My parents purchased a pony for me when I was 6 years old. I had begged for a pony for years. For every birthday and Christmas, my standard answer to the question of what I wanted was, “A pony. I only want a pony.” Finally, they found a pony. When they went to see the pony, the owner’s child showed how gentle the pony was. My parents were satisfied and closed the deal. I was ecstatic when the pony was delivered. I told everyone it was the best present ever. It wasn’t. It was finally a relief when we sold the pony. What happened?
* My parents wanted the pony to be a surprise so I never saw the pony until it showed up in our driveway. The person who is going to ride the horse or pony should try it out before the purchase. It’s good to also have a trial period in the purchase agreement.
* The owner’s child was very experienced with horses and ponies. I was not. The pony quickly realized that he could easily intimidate me. He acted like he was going to bite me. The pony would kick me or try to squish me against trees or the fence. He liked to step on my feet and when I tried to get him to move, he’d put more of his weight on my foot.
* I had only ridden a horse a handful of times and never by myself unless an adult was leading it.

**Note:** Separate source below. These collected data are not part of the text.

(* ===== verification/InputProps.v ===== *)
(** * Packets, keys and pointers

    Every packet a mouse sends reaches every subscriber as the events it
    stands for; the keyboard's modifiers are those the history of scan codes
    says; the pointer stays on the screen. *)

From Stdlib Require Import ZArith Lia.
From stdpp Require Import base list numbers strings.
From S2P Require Import Prelude Bytes Pystr Dict Input.

Local Open Scope Z_scope.

(** ** What a mouse sends *)

Record Pkt : Type := mkPkt { pk_dx : Z; pk_dy : Z; pk_l : bool; pk_r : bool; pk_m : bool }.
Definition pkt_ok (p : Pkt) : Prop := -256 <= pk_dx p <= 255 /\ -256 <= pk_dy p <= 255.
Definition encode (p : Pkt) : bytes :=
  [8 + Z.b2z (pk_l p) + 2 * Z.b2z (pk_r p) + 4 * Z.b2z (pk_m p)
     + 16 * Z.b2z (pk_dx p <? 0) + 32 * Z.b2z (pk_dy p <? 0); pk_dx p mod 256; pk_dy p mod 256].

(** The events of a packet, after one with the buttons [(l, r, m)]; the
    device's y axis points up, the screen's down. *)
Definition changed (mask : Z) (was now : bool) (p : Pkt) : list MouseEvent :=
  if Bool.eqb was now then [] else [mkMouseEvent 0 0 (pk_l p) (pk_r p) (pk_m p) mask now].
Definition events_of (b : bool * bool * bool) (p : Pkt) : list MouseEvent :=
  let '(l, r, m) := b in
  (if (pk_dx p =? 0) && (pk_dy p =? 0) then []
   else [mkMouseEvent (pk_dx p) (- pk_dy p) (pk_l p) (pk_r p) (pk_m p) 0 false])
  ++ changed PKT_LBTN l (pk_l p) p ++ changed PKT_RBTN r (pk_r p) p ++ changed PKT_MBTN m (pk_m p) p.
Fixpoint all_events (b : bool * bool * bool) (ps : list Pkt) : list MouseEvent :=
  match ps with
  | [] => []
  | p :: ps' => events_of b p ++ all_events (pk_l p, pk_r p, pk_m p) ps'
  end.

(** ** Subscribers *)

(** [told subs evs]: every subscriber hears of each event in turn. *)
Definition told {C E : Type} (subs : list C) (evs : list E) : list (C * E) :=
  flat_map (fun ev => map (fun cb => (cb, ev)) subs) evs.

Lemma told_app {C E : Type} (subs : list C) (e1 e2 : list E) : told subs (e1 ++ e2) = told subs e1 ++ told subs e2.
Proof. apply flat_map_app. Qed.

Section told.
Context {W C E : Type} (call : C -> E -> M W unit) (pending : W -> bytes) (calls : W -> list (C * E)).
Context (call_law : forall cb ev w r w', call cb ev w = (r, w') -> pending w' = pending w /\ calls w' = calls w ++ [(cb, ev)]).

Lemma notify_told subs ev w : exists w', notify call subs ev w = (Ok tt, w') /\ pending w' = pending w /\
  calls w' = calls w ++ told subs [ev].
Proof.
  unfold told. cbn [flat_map]. rewrite app_nil_r. revert w. induction subs as [|cb subs IH]; intros w; cbn [notify for_each map].
  { exists w. by rewrite app_nil_r. }
  destruct (call cb ev w) as [r w1] eqn:Ec. destruct (call_law cb ev w r w1 Ec) as [P1 C1].
  assert (Et : try_except (call cb ev) (fun _ => ret tt) w = (Ok tt, w1)) by (unfold try_except; rewrite Ec; by destruct r as [[]|]).
  unfold notify in *. cbn [for_each]. rewrite (bind_step _ _ _ _ _ Et). destruct (IH w1) as (w' & E' & P' & C').
  exists w'. split_and!; [done|congruence|]. by rewrite C', C1, <- app_assoc.
Qed.
End told.

Section mouse.
Context {W C : Type} `{Ports W} (call : C -> MouseEvent -> M W unit).

(** The bytes the controller still holds and the calls made so far. *)
Context (pending : W -> bytes) (calls : W -> list (C * MouseEvent)).
Context (status_law : forall w b bs, pending w = b :: bs ->
  exists st, inb PS2_STATUS w = (Ok st, w) /\ has st STATUS_OUTPUT_FULL = true /\ has st STATUS_FROM_AUX = true).
Context (data_law : forall w b bs, pending w = b :: bs ->
  exists w', inb PS2_DATA w = (Ok b, w') /\ pending w' = bs /\ calls w' = calls w).
Context (call_law : forall cb ev w r w', call cb ev w = (r, w') -> pending w' = pending w /\ calls w' = calls w ++ [(cb, ev)]).
Implicit Types (w : W) (d : MouseDriver C).

(** A step of the driver that makes the events [evs] and leaves it as [d']. *)
Definition tells (m : M (MouseDriver C * W) unit) d (evs : list MouseEvent) d' : Prop :=
  forall w, exists w', m (d, w) = (Ok tt, (d', w')) /\ pending w' = pending w /\ calls w' = calls w ++ told (ms_subscribers d) evs.

Lemma tells_ret d : tells (ret tt) d [] d.
Proof. intros w. exists w. by rewrite app_nil_r. Qed.
Lemma tells_bind m1 m2 d d1 d2 e1 e2 : ms_subscribers d1 = ms_subscribers d ->
  tells m1 d e1 d1 -> tells m2 d1 e2 d2 -> tells (m1 ;;; m2) d (e1 ++ e2) d2.
Proof.
  intros Hs T1 T2 w. destruct (T1 w) as (w1 & E1 & P1 & C1). destruct (T2 w1) as (w2 & E2 & P2 & C2).
  exists w2. rewrite (bind_step _ _ _ _ _ E1). split_and!; [done|congruence|].
  by rewrite C2, C1, Hs, told_app, <- app_assoc.
Qed.
Lemma tells_notify d subs ev : subs = ms_subscribers d -> tells (on_w (notify call subs ev)) d [ev] d.
Proof.
  intros -> w. destruct (notify_told call pending calls call_law (ms_subscribers d) ev w) as (w' & E & P' & C').
  exists w'. split_and!; [|done|done]. unfold on_w, zoom. cbn [fst snd]. by rewrite E.
Qed.
Lemma tells_set f d : ms_subscribers (f d) = ms_subscribers d -> tells (mouse_set f) d [] (f d).
Proof. intros _ w. exists w. by rewrite app_nil_r. Qed.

At that point of time I was more experienced with drawing horses than riding or caring for them.
* I did not have anyone experienced with horses to talk with me.
Before deciding to purchase a horse, you need to ask yourself some questions.
Why do I want a horse?
To help you make a decision about purchasing a horse, you need to know why you want it. “It would be fun to have a horse” or “I’ve always wanted a horse” are not good reasons to buy one.
Am I ready for a horse?
You need to get experience with horses first. Taking riding lessons will test how long your interest in horses will last as well as give you experience. If you only enjoy riding horses a couple times a year, purchasing a horse is not a good option. I boarded a horse for someone who fell in love with a horse but didn’t have any time for it. He just had to have the horse and purchased it without knowing what he would do with it. He rode the horse three times during the two years that I kept the horse. I offered to buy the horse several times but he was attached to the thought of owning a horse.
How much time do I have?
Caring for a horse takes quite a bit of time. It’s not just whether you can fit in a ride a couple times a week. Grooming and feeding must be included also.
Can I afford a horse?
A horse costs more than the purchase price. There are veterinarian bills, food, tack, and the farrier’s bills to consider. All these comprise ongoing costs that have to be met in order to keep your horse in an optimum state of health.